Aim of the task: With the first line as the start and the line containing "- [server/services/mcpLlmService.ts]" as the end, write out every line of the records exactly.

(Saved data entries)

■ ■ ■ ■

(** * ESG Copilot: session store, intent routing, streaming and gateway

    A shallow embedding of the server side of ESGInsightPro:

    - [shared/schema.ts]            enumerations, [SessionContext], rows of the
                                    chat tables, [chatQueryRequestSchema];
    - [server/services/mcpLlmService.ts]
                                    [enrichContext], [detectIntent],
                                    [formatResponse], [streamResponse];
    - [server/services/authService.ts]
                                    [verifyToken];
    - [server/storage.ts]           [MemStorage];
    - [server/routes.ts]            the POST /api/v1/copilot/chat handler and
                                    the [chat_query] handler of the /ws socket.

    Conventions.  Strings are byte strings ([string]); a [Date] is its
    [getTime()] value, an integer count of milliseconds; a JavaScript [Map]
    is an association list in insertion order.  [randomUUID()] and
    [new Date()] are inputs of the environment: the storage methods receive
    the values read, the route handlers draw them from oracles. *)

From Stdlib Require Import String Ascii List ZArith QArith Qround Lia Bool Arith Sorted.
Import ListNotations.

Local Open Scope string_scope.
Local Open Scope list_scope.

(* ===================================================================== *)
(** ** JavaScript string primitives *)
(* ===================================================================== *)

(** [s.startsWith(p)]. *)
Definition startsWith (s p : string) : bool := String.prefix p s.

(** [s.includes(sub)]: [sub] occurs in [s] at some offset. *)
Fixpoint includes (s sub : string) : bool :=
  String.prefix sub s ||
  match s with
  | EmptyString => false
  | String _ s' => includes s' sub
  end.

(** [toLowerCase] on one byte: the letters [A]..[Z] move to [a]..[z], every
    other byte stays.  This is what [String.prototype.toLowerCase] does on
    ASCII text; the bytes of a multi-byte character are left alone. *)
Definition lower_char (c : ascii) : ascii :=
  let n := nat_of_ascii c in
  if (65 <=? n)%nat && (n <=? 90)%nat then ascii_of_nat (n + 32) else c.

Fixpoint toLowerCase (s : string) : string :=
  match s with
  | EmptyString => EmptyString
  | String c s' => String (lower_char c) (toLowerCase s')
  end.

(** A string is truthy when it is not empty. *)
Definition truthy (s : string) : bool :=
  match s with EmptyString => false | _ => true end.

Definition space : ascii := " "%char.

(** [text.split(' ')]: the pieces between single space characters; the
    result is never empty, and the empty text gives one empty piece. *)
Fixpoint split_space (s : string) : list string :=
  match s with
  | EmptyString => [EmptyString]
  | String c s' =>
      if Ascii.eqb c space then EmptyString :: split_space s'
      else match split_space s' with
           | w :: ws => String c w :: ws
           | [] => [String c EmptyString]
           end
  end.

(** [pieces.join(' ')]. *)
Fixpoint join_space (ws : list string) : string :=
  match ws with
  | [] => EmptyString
  | [w] => w
  | w :: ws' => (w ++ String space (join_space ws'))%string
  end.

Fixpoint concat_strings (ws : list string) : string :=
  match ws with
  | [] => EmptyString
  | w :: ws' => (w ++ concat_strings ws')%string
  end.

(** [l.slice(-n)]: the last [n] elements, all of them when there are fewer. *)
Definition slice_last {A : Type} (n : nat) (l : list A) : list A :=
  skipn (length l - n) l.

■ ■ ■ ■

Written solution:
(** * ESG Copilot: session store, intent routing, streaming and gateway

    A shallow embedding of the server side of ESGInsightPro:

    - [shared/schema.ts]            enumerations, [SessionContext], rows of the
                                    chat tables, [chatQueryRequestSchema];
    - [server/services/mcpLlmService.ts]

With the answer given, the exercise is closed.